When the line containing "read_status fuel status_count" is found in the data below, copy it and each line after it through the line containing "(** One delta", exactly and with no others.

(Dataset excerpts Opens)

(** The loop over the status chunks, [while processed_packet_num < packet_status_count]: the
    chunks, the types of the deltas to follow, and the position after the chunks. *)
Fixpoint read_status (fuel : nat) (status_count processed pos total : Z)
    (raw : bytes) : res (list PacketStatusChunk * list SymbolTypeTcc * Z * bytes) :=
  match fuel with
  | O => Panic
  | S fuel =>
      if processed <? status_count then
        if total <=? pos + PACKET_STATUS_CHUNK_LENGTH then Err PacketTooShort
        else
          let! (chunk_reader, raw) := copy_to_bytes PACKET_STATUS_CHUNK_LENGTH raw in
          let! b0 := index chunk_reader 0 in
          let! (chunk, types, processed) :=
            match chunk_type_from (get_nbits_from_byte b0 0 1) with
            | TypeRunLengthChunk =>
                let! (c, _) := run_length_unmarshal chunk_reader in
                let packet_number_to_process := Z.min (status_count - processed) (run_length c) in
                Ok (RunLength c, run_deltas (packet_status_symbol c) packet_number_to_process,
                    saturating_add16 processed packet_number_to_process)
            | TypeStatusVectorChunk =>
                let! (c, _) := status_vector_unmarshal chunk_reader in
                Ok (StatusVector c, vector_deltas c,
                    saturating_add16 processed (u16 (len (symbol_list c))))
            end in
          let! (chunks, types', pos, raw) :=
            read_status fuel status_count processed (pos + PACKET_STATUS_CHUNK_LENGTH) total raw in
          Ok (chunk :: chunks, types ++ types', pos, raw)
      else Ok ([], [], pos, raw)
  end.

(** One delta through a reader limited to [n] bytes, [RecvDelta::unmarshal(&mut raw_packet.take(n))]. *)
Definition take_delta (n : nat) (raw : bytes) : res (RecvDelta * bytes) :=
  let! (d, r) := recv_delta_unmarshal (take n raw) in
  Ok (d, r ++ drop n raw).
#[export] Instance remb_marshal_to : Marshal ReceiverEstimatedMaximumBitrate := λ p buf,
  if len buf <? marshal_size p then Err BufferTooShort
  else
    let h := header p in
    let! w := put_marshal h (Wbuf [] buf) in
    let! w := put_u32 (remb_sender_ssrc p) w in
    let! w := put_u32 0 w in
    let! w := put UNIQUE_IDENTIFIER w in
    let! w := put_u8 (u8 (len (ssrcs p))) w in
    let! (exp, mantissa) := remb_encode (bitrate p) in
    let! w := put_u8 (Z.lor (u8 (Z.shiftl exp 2)) (u8 (Z.shiftr mantissa 16))) w in
    let! w := put_u8 (u8 (Z.shiftr mantissa 8)) w in
    let! w := put_u8 (u8 mantissa) w in
    let! w := put_all put_u32 (ssrcs p) w in
    let! w := if rtcp_padding h then put_padding (raw_size p) w else Ok w in
    finish (marshal_size p) w.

(Dataset excerpts Closes)

Response area:
            read_status fuel status_count processed (pos + PACKET_STATUS_CHUNK_LENGTH) total raw in
          Ok (chunk :: chunks, types ++ types', pos, raw)
      else Ok ([], [], pos, raw)
  end.

(** One delta through a reader limited to [n] bytes, [RecvDelta::unmarshal(&mut raw_packet.take(n))]. *)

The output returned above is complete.